◆ **Instructions to follow**:
The word "OverflowError" appears in some lines of the entries. Say how many, and give nothing but the number.

◆ **Data for the task**:
Definition int_base2 (s : str) : exc Z :=
  match s with
  | [] => Raise invalid_literal
  | _ => int_base2_from s 0
  end.

(** [bytearray.append(v)] *)
Definition bytearray_append (b : bytes) (v : Z) : exc bytes :=
  if (0 <=? v) && (v <? 256) then Ok (b ++ [v])
  else Raise (mk_exn ValueError (lit "byte must be in range(0, 256)")).

Definition decode_custom_b64 (encoded_str : str) : exc bytes :=
  let decode_table := create_b64_decode_table in
  let padding_removed := rstrip encoded_str (ord "=") in
  binary_str <-
    for_each
      (fun binary_str ch =>
         if dict_mem Z.eqb decode_table ch
         then v <- dict_item decode_table ch ;; Ok (binary_str ++ format_06b v)
         else Ok binary_str)
      padding_removed [] ;;
  for_each
    (fun byte_data i =>
       let byte_chunk := slice binary_str i (i + 8) in
       if len byte_chunk =? 8
       then v <- int_base2 byte_chunk ;; bytearray_append byte_data v
       else Ok byte_data)
    (py_range 0 (len binary_str - 7) 8) [].

(** ** Floats: [int / int] and [round(x, ndigits)]

    A Python float is an IEEE 754 binary64 value, here a [spec_float] of
    precision 53.  Both operations are correctly rounded to nearest, ties
    to even, which [binary_normalize] implements. *)

Definition prec : Z := 53.
Definition emax : Z := 1024.

(** The float nearest to [n / d], for [0 < n] and [0 < d]: the quotient is
    taken with at least 56 significant bits and a sticky last bit, so that
    rounding it is rounding [n / d]. *)
Definition nearest_float (neg : bool) (n d : Z) : spec_float :=
  let s := Z.max 0 (Z.log2 d - Z.log2 n + 56) in
  let q := (n * 2 ^ s) / d in
  let sticky := if (n * 2 ^ s) mod d =? 0 then 0 else 1 in
  let m := 2 * q + sticky in
  binary_normalize prec emax (if neg then - m else m) (- s - 1) neg.

(** [a / b] on integers (true division). *)
Definition py_truediv (a b : Z) : exc spec_float :=
  if b =? 0 then Raise (mk_exn ZeroDivisionError (lit "division by zero"))
  else
    let neg := xorb (a <? 0) (b <? 0) in
    if a =? 0 then Ok (S754_zero neg)
    else
      match nearest_float neg (Z.abs a) (Z.abs b) with
      | S754_infinity _ =>
          Raise (mk_exn OverflowError
                   (lit "integer division result too large for a float"))
      | f => Ok f
      end.

(** [a / b] rounded to the nearest integer, ties to even, for [0 < b]. *)
Definition div_half_even (a b : Z) : Z :=
  let q := a / b in
  let r := a mod b in
  if 2 * r <? b then q
  else if b <? 2 * r then q + 1
  else if Z.even q then q else q + 1.

(** Beyond these numbers of digits [round] has nothing to do. *)
Definition NDIGITS_MAX : Z := 323.
Definition NDIGITS_MIN : Z := -308.

(** [round(x, ndigits)] on a float: the exact value of [x] is rounded to
    [ndigits] decimals, ties to even, and the decimal read back as the
    nearest float. *)
Definition py_round (x : spec_float) (ndigits : Z) : exc spec_float :=
  match x with
  | S754_finite sx m e =>
      if NDIGITS_MAX <? ndigits then Ok x
      else if ndigits <? NDIGITS_MIN then Ok (S754_zero sx)
      else
        let up := 10 ^ Z.max 0 ndigits in
        let down := 10 ^ Z.max 0 (- ndigits) in
        let k :=
          div_half_even (Zpos m * 2 ^ Z.max 0 e * up)
                        (2 ^ Z.max 0 (- e) * down) in
        if k =? 0 then Ok (S754_zero sx)
        else
          match nearest_float sx (k * down) up with
          | S754_infinity _ =>
              Raise (mk_exn OverflowError
                       (lit "rounded value too large to represent"))
          | f => Ok f
          end
  | _ => Ok x
  end.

◆ **Response for this exercise**:
2